While most smartphone manufacturers have released at least one fancy touchscreen model, RIM has pretty much stuck with their Blackberry's standard businessman-pleasing form, a squat candybar design with QWERTY and a tiny screen. That was, until they announced the BlackBerry Storm, the first full touchscreen Blackberry on the market—and also the first smartphone to transform a normally cold, lifeless touchscreen into one big clickable button. So what did the press think? They loved it...and they hated it...depending who you talk to.
CNET ...its 3.25-inch VGA glass display also demands attention for its sharpness and brightness, showing 65,000 colors at a crisp 480x360-pixel resolution. We weren't as impressed with the Storm's screen as the BlackBerry Bold, but it's still beautiful. PCMag A solid voice phone, the Storm has fine reception, and earpiece and speakerphone volume are both very loud. There's also some pleasing in-ear feedback of your own voice. Transmissions sounded steady on the other end, with just a little background noise coming through, thanks to the phone's dual-mic noise cancellation. Laptop One thing's for sure: The Storm puts the iPhone 3G's speaker to shame. When playing Keane's "Perfect Symmetry," the sound was quite loud even at medium volume, and the music application displays large album art that nicely takes up most of the screen. Wired When you want to select anything, be it a multimedia app or the number five, you have to press the screen down a millimeter, it's roughly the same sensation you get when clicking a mouse. But that small press makes a huge difference. Text messaging is amazing - pounding out a long-winded SMS (with a lot of compound words and no abbreviations) is just as easy as typing one out on a MacBook's keyboard. This is the single killer feature of the Storm and if not for a few glaring flaws a good reason to go out and buy one right now. PCWorld The decision by Research in Motion to differentiate the Storm by giving its capacitive touch screen a mechanical component (the entire screen functions as a button for confirming selections or initiating actions) turns out to be more confusing than helpful. Ultimately, the Storm's touch interface feels like a failed experiment.
Popular Mechanics With a little practice, we were able to get used to [the virtual keypad] and speed the typing along, but it was never quite as fast as typing with a real mobile keypad, or even with the iPhone's virtual keypad. The Wall Street Journal The Storm also has a keyboard oddity that I found annoying, and that may put off others. It presents you with a full virtual keyboard only when you are holding it horizontally. When you hold the Storm vertically, you get a mashed-up keyboard, like the one on the narrower BlackBerry Pearl, which has multiple letters on each key. DVICE Why would BlackBerry addicts want to give up buttons for a touchscreen typing system that is almost, but not quite as good? The trade-off is for the big, beautiful screen that you get when you're not using the keypad. It's far better for reading emails, using GPS or playing BrickBreaker than any BlackBerry that's come before. JKOnTheRun ...the web browser on the Storm, new to OS 4.7, is very good. I wouldn't say it's as good as the browsing experience on the iPhone but it's pretty darn close, certainly close enough. Web pages are rendered quickly in full page mode and when you double tap on the screen the browser zooms in to column mode...Simply hit the Back hardware button and you instantly zoom back out.
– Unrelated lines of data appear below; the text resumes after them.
(** The number that such parts denote. *)
Definition read_number (negative : bool) (parts : list Z * list Z * option Z) : JsNumber :=
  let '(whole, fraction, exponent) := parts in
  let digits := drop_zeros (whole ++ fraction) in
  match strip_zeros digits with
  | [] => plain_zero (integer_number 0)
  | significant => {|
      number_negative := negative;
      number_digits := significant;
      number_point :=
        Z.of_nat (length digits) - Z.of_nat (length fraction) + default 0 exponent |}
  end.

Lemma strip_zeros_app digits n : last digits <> Some 0 -> strip_zeros (digits ++ replicate n 0) = digits.
Proof.
  intros Hl. induction digits as [|d digits IH]; simpl.
  - clear Hl. by induction n as [|n IH]; simpl; [|rewrite IH].
  - destruct digits as [|e digits].
    + simpl in *. rewrite IH by done. destruct (Z.eqb_spec d 0); [congruence|done].
    + rewrite IH by done. done.
Qed.

Lemma drop_zeros_replicate n digits : drop_zeros (replicate n 0 ++ digits) = drop_zeros digits.
Proof. by induction n. Qed.

Lemma drop_zeros_head digits : head digits <> Some 0 -> drop_zeros digits = digits.
Proof. destruct digits as [|d digits]; simpl; [done|]. destruct (Z.eqb_spec d 0); congruence. Qed.

(** Digits between zeros, where [point] of them come before the point. *)
Lemma read_number_between negative digits point whole fraction exponent a b :
  digits <> [] -> head digits <> Some 0 -> last digits <> Some 0 ->
  whole ++ fraction = replicate a 0 ++ digits ++ replicate b 0 ->
  Z.of_nat (length whole) - Z.of_nat a + default 0 exponent = point ->
  read_number negative (whole, fraction, exponent) =
    {| number_negative := negative; number_digits := digits; number_point := point |}.
Proof.
  intros Hne Hh Hl E Hp. unfold read_number. rewrite E, drop_zeros_replicate, drop_zeros_head.
  - rewrite strip_zeros_app by done. destruct digits as [|d digits]; [done|]. f_equal. rewrite <- Hp.
    apply (f_equal length) in E. rewrite !length_app, !length_replicate in E.
    rewrite length_app, length_replicate. lia.
  - destruct digits; [done|]. exact Hh.
Qed.

Lemma read_parts negative digits point :
  digits <> [] -> head digits <> Some 0 -> last digits <> Some 0 ->
  read_number negative (number_parts digits point) =
    {| number_negative := negative; number_digits := digits; number_point := point |}.
Proof.
  intros Hne Hh Hl. assert (Hpos : (1 <= length digits)%nat) by (destruct digits; simpl; [done|lia]).
  unfold number_parts. repeat case_match; breflect.
  - apply (read_number_between _ _ _ _ _ _ 0 (Z.to_nat (point - Z.of_nat (length digits)))); try done.
    + by rewrite app_nil_r.
    + rewrite length_app, length_replicate. simpl. lia.
  - apply (read_number_between _ _ _ _ _ _ 0 0); try done.
    + rewrite take_drop. simpl. by rewrite app_nil_r.
    + rewrite length_take. simpl. lia.
  - apply (read_number_between _ _ _ _ _ _ (S (Z.to_nat (- point))) 0); try done.
    + simpl. by rewrite app_nil_r.
    + simpl. lia.
  - apply (read_number_between _ _ _ _ _ _ 0 0); try done.
    + rewrite take_drop. simpl. by rewrite app_nil_r.
    + rewrite length_take. destruct (length digits); simpl; lia.
Qed.
Lemma part_valid (p : PolicyEvaluationCandidateComparisonMember -> bool) low high :
  low <= Z.of_nat (length (List.filter p members)) <= high ->
  CandidateComparisonReferencesSchema low high (member_reference <$> List.filter p members) = true.
Proof.
  intros Hl. unfold CandidateComparisonReferencesSchema. rewrite !andb_true_iff. split_and!.
  - apply forallb_forall. intros r (m & -> & Hm%list_elem_of_In)%list_elem_of_In%list_elem_of_fmap.
    apply filter_In in Hm as [Hm _]. rewrite forallb_forall in Hvalid. apply Hvalid in Hm.
    unfold PolicyEvaluationCandidateComparisonMemberSchema in Hm. by apply andb_true_iff in Hm as [_ ?].
  - apply sized_spec. by rewrite length_fmap.
  - rewrite <- list_fmap_compose.
    exact (strictly_sorted_filter (fun member => candidateComparison_resultId (member_reference member)) p members Hsorted).
Qed.

Lemma part_size (p : PolicyEvaluationCandidateComparisonMember -> bool) :
  Z.of_nat (length (List.filter p members)) <= MAX_RELEASE_CANDIDATE_COMPARISONS.
Proof. apply sized_spec in Hsize. pose proof (List.filter_length_le p members). lia. Qed.

Lemma resolve_valid comparison :
  ComparisonDefinitionReferenceSchema comparison = true ->
  PolicyEvaluationComparisonResolutionSchema (resolve members comparison) = true.
Proof.
  intros Hc. unfold PolicyEvaluationComparisonResolutionSchema, resolve. cbn [resolution_comparison resolution_status]. rewrite Hc, andb_true_l.
  pose proof (part_size (fun member => verified_comparison member === Some comparison)) as Hm.
  pose proof (part_size (fun member => negb (is_verified member))) as Hu.
  pose proof (part_valid (fun member => verified_comparison member === Some comparison)) as Pm.
  pose proof (part_valid (fun member => negb (is_verified member))) as Pu.
  unfold unreadable_members, matching_members in *. rewrite !length_fmap.
  destruct (Nat.leb_spec 2 (length (List.filter (fun member => verified_comparison member === Some comparison) members))).
  - rewrite Pm, Pu by lia. done.
  - destruct (Nat.leb_spec 1 (length (List.filter (fun member => negb (is_verified member)) members))).
    + rewrite Pm, Pu by lia. done.
    + specialize (Pm 0 1 ltac:(lia)).
      destruct (member_reference <$> List.filter (fun member => verified_comparison member === Some comparison) members)
        as [|r [|]]; [done| |done].
      unfold CandidateComparisonReferencesSchema in Pm. rewrite !andb_true_iff in Pm. destruct Pm as [[Pm _] _].
      simpl in Pm. by rewrite andb_true_r in Pm.
Qed.
End selection.
Definition is_denominator_population (value : CountPopulation) : bool :=
  match value with baselineTotalCount | candidateTotalCount | pairedTotalCount => true | _ => false end.

(** [population.replace("ObservedCount", "TotalCount")] *)
Definition total_population (value : CountPopulation) : CountPopulation :=
  match value with
  | baselineObservedCount => baselineTotalCount
  | candidateObservedCount => candidateTotalCount
  | pairedObservedCount => pairedTotalCount
  | _ => value
  end.

(** ** Evidence *)

Inductive PolicyEvaluationRuleEvidence : Type :=
| not_evaluated (reason : PolicyEvaluationUnresolvedReason)
| applicability_mismatch
| exact_threshold (operand : ThresholdOperand) (value : ComparisonExactValue) (threshold unit_ : string)
    (comparator : ReleasePolicyComparator) (order : Z)
| count_floor (population : CountPopulation) (observedCount minimumCount order : Z)
| ratio_floor (numeratorPopulation denominatorPopulation : CountPopulation)
    (numerator denominator minimumBasisPoints order : Z)
| uncertainty_evidence (bound : IntervalBound) (value : string) (thresholdBasisPoints : Z)
    (comparator : BoundComparator) (confidenceLevelBasisPoints successCount trialCount order : Z)
| eligibility_evidence (assessmentClass : AssessmentClass) (eligibility : Eligibility)
| artifact_evidence (status : ArtifactStatus) (reference : option ArtifactContentReference)
| safety_ceiling (eventClass : SafetyEventKind) (observedCount maximumCount : Z)
    (candidatePopulationComplete : bool) (order : Z).

Definition Count : Z -> bool := SafeNonnegativeIntegerSchema.
Definition Order (value : Z) : bool := (value =? -1) || (value =? 0) || (value =? 1).

Definition PolicyEvaluationRuleEvidenceSchema `{UnicodeNormalization} (value : PolicyEvaluationRuleEvidence) : bool :=
  match value with
  | not_evaluated _ | applicability_mismatch => true
  | exact_threshold _ value threshold unit_ _ order =>
      ComparisonExactValueSchema value && ReleasePolicyExactDecimalSchema threshold &&
      ReleasePolicyUnitSchema unit_ && Order order
  | count_floor population observedCount minimumCount order =>
      is_count_population population && Count observedCount && Count minimumCount && Order order
  | ratio_floor numeratorPopulation denominatorPopulation numerator denominator minimumBasisPoints order =>
      is_numerator_population numeratorPopulation && is_denominator_population denominatorPopulation &&
      Count numerator && Count denominator && (0 <? denominator) &&
      boundedInteger 1 10000 minimumBasisPoints && Order order
  | uncertainty_evidence _ value thresholdBasisPoints _ confidence successCount trialCount order =>
      UnitIntervalDecimalSchema value && boundedInteger 0 10000 thresholdBasisPoints &&
      boundedInteger 5000 9999 confidence && Count successCount && Count trialCount && (0 <? trialCount) &&
      Order order
  | eligibility_evidence _ _ => true
  | artifact_evidence _ reference => optional ArtifactContentReferenceSchema reference
  | safety_ceiling _ observedCount maximumCount _ order =>
      Count observedCount && Count maximumCount && Order order
  end.

Record PolicyEvaluationRuleResult := {
  ruleResult_ruleIndex : Z;
  ruleResult_ruleId : string;
  ruleResult_predicateKind : PredicateKind;
  ruleResult_outcome : PolicyEvaluationRuleOutcome;
  ruleResult_evidence : PolicyEvaluationRuleEvidence;
  ruleResult_limitations : list PolicyEvaluationLimitation;
}.

(** ** The encoded text *)

Definition outcome_name (value : PolicyEvaluationRuleOutcome) : string :=
  match value with
  | outcome_satisfied => "satisfied" | outcome_violated => "violated"
  | outcome_indeterminate => "indeterminate" | outcome_not_applicable => "not_applicable"
  end.

Definition unresolved_reason_name (value : PolicyEvaluationUnresolvedReason) : string :=
  match value with
  | unresolved_approval_not_evaluated => "approval_not_evaluated"
  | unresolved_artifact_content_unavailable => "artifact_content_unavailable"
  | unresolved_artifact_reference_unavailable => "artifact_reference_unavailable"
  | unresolved_assessment_not_declared => "assessment_not_declared"
  | unresolved_assessment_unavailable => "assessment_unavailable"
  | unresolved_candidate_authority_unverified => "candidate_authority_unverified"
  | unresolved_comparison_ambiguous => "comparison_ambiguous"
  | unresolved_comparison_lineage_invalid => "comparison_lineage_invalid"
  | unresolved_comparison_missing => "comparison_missing"
  | unresolved_comparison_unresolved => "comparison_unresolved"
  | unresolved_criterion_authority_unverified => "criterion_authority_unverified"
  | unresolved_evidence_incomparable => "evidence_incomparable"
  | unresolved_evidence_unqualified => "evidence_unqualified"
  | unresolved_interval_confidence_mismatch => "interval_confidence_mismatch"
  | unresolved_interval_method_mismatch => "interval_method_mismatch"
  | unresolved_interval_unavailable => "interval_unavailable"
  | unresolved_metric_missing => "metric_missing"
  | unresolved_metric_type_mismatch => "metric_type_mismatch"
  | unresolved_metric_value_unavailable => "metric_value_unavailable"
  | unresolved_model_resolution_missing => "model_resolution_missing"
  | unresolved_policy_authority_unverified => "policy_authority_unverified"
  | unresolved_policy_expired => "policy_expired"
  | unresolved_policy_not_effective => "policy_not_effective"
  | unresolved_policy_superseded => "policy_superseded"
  | unresolved_policy_withdrawn => "policy_withdrawn"
  | unresolved_required_selector_unknown => "required_selector_unknown"
  | unresolved_sampling_assumption_unsupported => "sampling_assumption_unsupported"
  | unresolved_source_unavailable => "source_unavailable"
  | unresolved_zero_denominator => "zero_denominator"
  end.

Definition limitation_name (value : PolicyEvaluationLimitation) : string :=
  match value with
  | limitation_approval_not_evaluated => "approval_not_evaluated"
  | limitation_declared_reference_authority_only => "declared_reference_authority_only"
  | limitation_external_object_observation_only => "external_object_observation_only"
  | limitation_historical_observation_only => "historical_observation_only"
  | limitation_incomplete_candidate_population => "incomplete_candidate_population"
  end.

Definition population_name (value : CountPopulation) : string :=
  match value with
  | baselineObservedCount => "baselineObservedCount" | candidateObservedCount => "candidateObservedCount"
  | pairedObservedCount => "pairedObservedCount" | pairedTotalCount => "pairedTotalCount"
  | baselineTotalCount => "baselineTotalCount" | candidateTotalCount => "candidateTotalCount"
  | decidedCount => "decidedCount" | attemptedCount => "attemptedCount"
  end.

Definition predicate_kind_name (value : PredicateKind) : string :=
  match value with
  | predicate_comparison_threshold => "comparison_threshold" | predicate_coverage_floor => "coverage_floor"
  | predicate_uncertainty_bound => "uncertainty_bound"
  | predicate_eligibility_required => "eligibility_required"
  | predicate_artifact_required => "artifact_required"
  | predicate_safety_event_ceiling => "safety_event_ceiling" | predicate_approval_required => "approval_required"
  end.

Definition comparator_name (value : ReleasePolicyComparator) : string :=
  match value with
  | cmp_equal => "equal" | greater_than => "greater_than" | greater_than_or_equal => "greater_than_or_equal"
  | less_than => "less_than" | less_than_or_equal => "less_than_or_equal" | not_equal => "not_equal"
  end.

Definition bound_comparator_name (value : BoundComparator) : string :=
  match value with at_least => "at_least" | at_most => "at_most" end.

Definition bound_name (value : IntervalBound) : string :=
  match value with lower_bound => "lower" | upper_bound => "upper" end.

Definition operand_name (value : ThresholdOperand) : string :=
  match value with
  | operand_baseline => "baseline" | operand_candidate => "candidate" | operand_delta => "delta"
  end.

Definition assessment_class_name (value : AssessmentClass) : string :=
  match value with class_evaluation => "evaluation" | class_model_assurance => "model_assurance" end.

Definition eligibility_name (value : Eligibility) : string :=
  match value with eligible => "eligible" | ineligible => "ineligible" end.

Definition artifact_status_name (value : ArtifactStatus) : string :=
  match value with
  | status_component_missing => "component_missing" | status_artifact_missing => "artifact_missing"
  | status_verified => "verified" | status_media_type_disallowed => "media_type_disallowed"
  | status_classification_disallowed => "classification_disallowed"
  end.

Definition event_class_name (value : SafetyEventKind) : string :=
  match value with
  | safety_guardrail_check => "guardrail_check"
  | safety_replay_intervention => "replay_safety_intervention"
  | safety_uncertain_side_effect => "uncertain_side_effect"
  end.

Definition classification_name (value : DataClassification) : string :=
  match value with
  | metadata => "metadata" | internal => "internal" | confidential => "confidential" | restricted => "restricted"
  end.

Definition redaction_stage_name (value : RedactionStage) : string :=
  match value with source => "source" | ingest => "ingest" | retention => "retention" end.

(** Members of JSON objects. *)
Definition ascii_member (key value : string) : text * Json := (text_of key, JString (text_of value)).
Definition number_member (key : string) (value : Z) : text * Json := (text_of key, JNumber (integer_number value)).

Definition exact_value_json (value : ComparisonExactValue) : Json :=
  match value with
  | decimal_value unit value =>
      JObject [ascii_member "representation" "decimal"; (text_of "unit", JString unit); ascii_member "value" value]
  | rational_value denominator numerator unit =>
      JObject [ascii_member "denominator" denominator; ascii_member "numerator" numerator;
               ascii_member "representation" "rational"; (text_of "unit", JString unit)]
  end.

(** [JSON.parse(JSON.stringify(value))] leaves an undefined [redactedAt] out. *)
Definition artifact_reference_json (value : ArtifactContentReference) : Json :=
  JObject ([ascii_member "artifactId" (artifactId value);
            ascii_member "classification" (classification_name (classification value));
            ascii_member "mediaType" (mediaType value)] ++
           match redactedAt value with
           | Some stage => [ascii_member "redactedAt" (redaction_stage_name stage)]
           | None => []
           end ++
           [ascii_member "sha256" (sha256 value); number_member "sizeBytes" (sizeBytes value)]).

Definition evidence_json (value : PolicyEvaluationRuleEvidence) : Json :=
  match value with
  | not_evaluated reason =>
      JObject [ascii_member "kind" "not_evaluated"; ascii_member "reason" (unresolved_reason_name reason)]
  | applicability_mismatch => JObject [ascii_member "kind" "applicability_mismatch"]
  | exact_threshold operand value threshold unit_ comparator order =>
      JObject [ascii_member "kind" "exact_threshold"; ascii_member "operand" (operand_name operand);
               (text_of "value", exact_value_json value); ascii_member "threshold" threshold;
               ascii_member "unit" unit_; ascii_member "comparator" (comparator_name comparator);
               number_member "order" order]
  | count_floor population observedCount minimumCount order =>
      JObject [ascii_member "kind" "count_floor"; ascii_member "population" (population_name population);
               number_member "observedCount" observedCount; number_member "minimumCount" minimumCount;
               number_member "order" order]
  | ratio_floor numeratorPopulation denominatorPopulation numerator denominator minimumBasisPoints order =>
      JObject [ascii_member "kind" "ratio_floor";
               ascii_member "numeratorPopulation" (population_name numeratorPopulation);
               ascii_member "denominatorPopulation" (population_name denominatorPopulation);
               number_member "numerator" numerator; number_member "denominator" denominator;
               number_member "minimumBasisPoints" minimumBasisPoints; number_member "order" order]
  | uncertainty_evidence bound value thresholdBasisPoints comparator confidence successCount trialCount order =>
      JObject [ascii_member "kind" "uncertainty_bound"; ascii_member "bound" (bound_name bound);
               ascii_member "value" value; number_member "thresholdBasisPoints" thresholdBasisPoints;
               ascii_member "comparator" (bound_comparator_name comparator);
               ascii_member "method" "wilson_score_interval"; ascii_member "methodVersion" "1.0.0";
               number_member "confidenceLevelBasisPoints" confidence;
               number_member "successCount" successCount; number_member "trialCount" trialCount;
               ascii_member "samplingAssumption" "supported"; number_member "order" order]
  | eligibility_evidence assessmentClass eligibility =>
      JObject [ascii_member "kind" "eligibility";
               ascii_member "assessmentClass" (assessment_class_name assessmentClass);
               ascii_member "eligibility" (eligibility_name eligibility)]
  | artifact_evidence status reference =>
      JObject [ascii_member "kind" "artifact"; ascii_member "status" (artifact_status_name status);
               (text_of "reference", match reference with
                                     | Some reference => artifact_reference_json reference
                                     | None => JNull
                                     end)]
  | safety_ceiling eventClass observedCount maximumCount candidatePopulationComplete order =>
      JObject [ascii_member "kind" "safety_ceiling"; ascii_member "eventClass" (event_class_name eventClass);
               number_member "observedCount" observedCount; number_member "maximumCount" maximumCount;
               (text_of "candidatePopulationComplete", JBool candidatePopulationComplete);
               number_member "order" order]
  end.
(* ===== verification/PolicyPredicateProofs.v ===== *)
(** * What a predicate evaluation decides: proofs

    First the counts: [Number(text)] of a text that denotes a whole number in the safe range is
    that number, so that the event count a safety ceiling reads back is exact,
    and refused exactly when the evidence is not such a count.  Then the
    evaluation itself, against a proposition per predicate ([decided]). *)

From Stdlib Require Import QArith Ascii.
From Stdlib Require Import QArith.
From S2P Require Import Prelude Errors Regex BigInts Primitives PolicyEvaluationJob.
From S2P Require Import ExactArithmetic ExactArithmeticProofs PolicyExactArithmetic ReplayPlan.
From S2P Require Import ComparisonContracts ComparisonSnapshot ComparisonResults ComparisonKeys.
From S2P Require Import CanonicalJson PolicySources ReleasePolicyRules ComparisonSelection.
From S2P Require Import PolicyProjection PolicyRuleResult PolicyRuleResultProofs PolicyPredicate.
#[local] Open Scope Z_scope.

(** ** Doubles *)

Lemma round_half_even_exact k d : 0 < d -> round_half_even (k * d) d = k.
Proof.
  intros Hd. unfold round_half_even. rewrite Z.div_mul, Z.mod_mul by lia. cbv zeta.
  by rewrite (proj2 (Z.ltb_lt _ _)) by lia.
Qed.

Lemma log2_quotient_exact a d : 0 < a -> 0 < d -> log2_quotient (a * d) d = Z.log2 a.
Proof.
  intros Ha Hd. unfold log2_quotient. cbv zeta.
  pose proof (Z.log2_mul_below a d ltac:(lia) ltac:(lia)). pose proof (Z.log2_mul_above a d ltac:(lia) ltac:(lia)).
  pose proof (Z.log2_nonneg a). pose proof (Z.log2_spec a Ha) as [Hlo Hhi].
  assert (Hc : Z.log2 (a * d) - Z.log2 d = Z.log2 a \/ Z.log2 (a * d) - Z.log2 d = Z.succ (Z.log2 a)) by lia.
  unfold scale_down. destruct Hc as [-> | ->].
  - rewrite (proj2 (Z.ltb_ge _ _)) by lia. rewrite (proj2 (Z.leb_le _ _)); [done|]. nia.
  - rewrite (proj2 (Z.ltb_ge _ _)) by lia. rewrite (proj2 (Z.leb_gt _ _)); [lia|]. nia.
Qed.

(** Whole numbers of at most 53 bits are doubles. *)
Lemma nearest_double_whole k d :
  Z.abs k < 2 ^ 53 -> 0 < d -> double_integer (nearest_double (k * d) d) = Some k.
Proof.
  intros Hk Hd. unfold nearest_double. destruct (Z.eqb_spec (k * d) 0) as [H0|H0].
  - assert (k = 0) as -> by nia. done.
  - assert (Ha : 0 < Z.abs k) by nia. rewrite Z.abs_mul, (Z.abs_eq d), log2_quotient_exact by lia.
    assert (Hl : Z.log2 (Z.abs k) <= 52) by (apply Z.lt_succ_r, Z.log2_lt_pow2; lia).
    assert (Hs : Z.sgn (k * d) = Z.sgn k) by (rewrite Z.sgn_mul, (Z.sgn_pos d) by lia; lia).
    unfold scale_down, double_integer. destruct (Z.ltb_spec (Z.log2 (Z.abs k) - 52) 0) as [Hlt|Hge].
    + rewrite (proj2 (Z.leb_gt _ _)) by lia.
      replace (Z.abs k * d * 2 ^ (- (Z.log2 (Z.abs k) - 52))) with (Z.abs k * 2 ^ (- (Z.log2 (Z.abs k) - 52)) * d) by ring.
      rewrite round_half_even_exact, Hs, Z.mul_assoc, (Z.mul_comm (Z.sgn k)), Z.abs_sgn by done.
      assert (Hp : 2 ^ (- (Z.log2 (Z.abs k) - 52)) <> 0) by (apply Z.pow_nonzero; lia).
      by rewrite Z.mod_mul, Z.div_mul by done.
    + assert (Z.log2 (Z.abs k) - 52 = 0) as -> by lia. change (2 ^ 0) with 1. rewrite (Z.mul_1_r d), round_half_even_exact by done. simpl.
      f_equal. rewrite Hs, Z.mul_1_r, Z.mul_comm. apply Z.abs_sgn.
Qed.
InfoSync The camera on the BlackBerry Storm should have been much better. After all, with auto focus, a 3.2-megapixel sensor and plenty of advanced settings for shooter, you might expect the camera will take decent photos...[yet] colors seemed sapped out of even the most exciting scenes, as Times Square and our little hot pink action figure were both rendered drab. Noise was somewhat of a problem, though there was a nice amount of detail in pics when the auto focus was doing its job correctly. Bonus Take: Gizmodo I think that the Storm falls short of what RIM was aiming for, and ultimately what all the hype is driving people to expect. Some of this is fixable: The damn thing needs to crash less often. But SurePress is not the end-all, be-all of touchscreen technologies-it's not really an evolutionary step forward, even. The Storm will be available tomorrow (November 21) for $200 after Verizon rebate.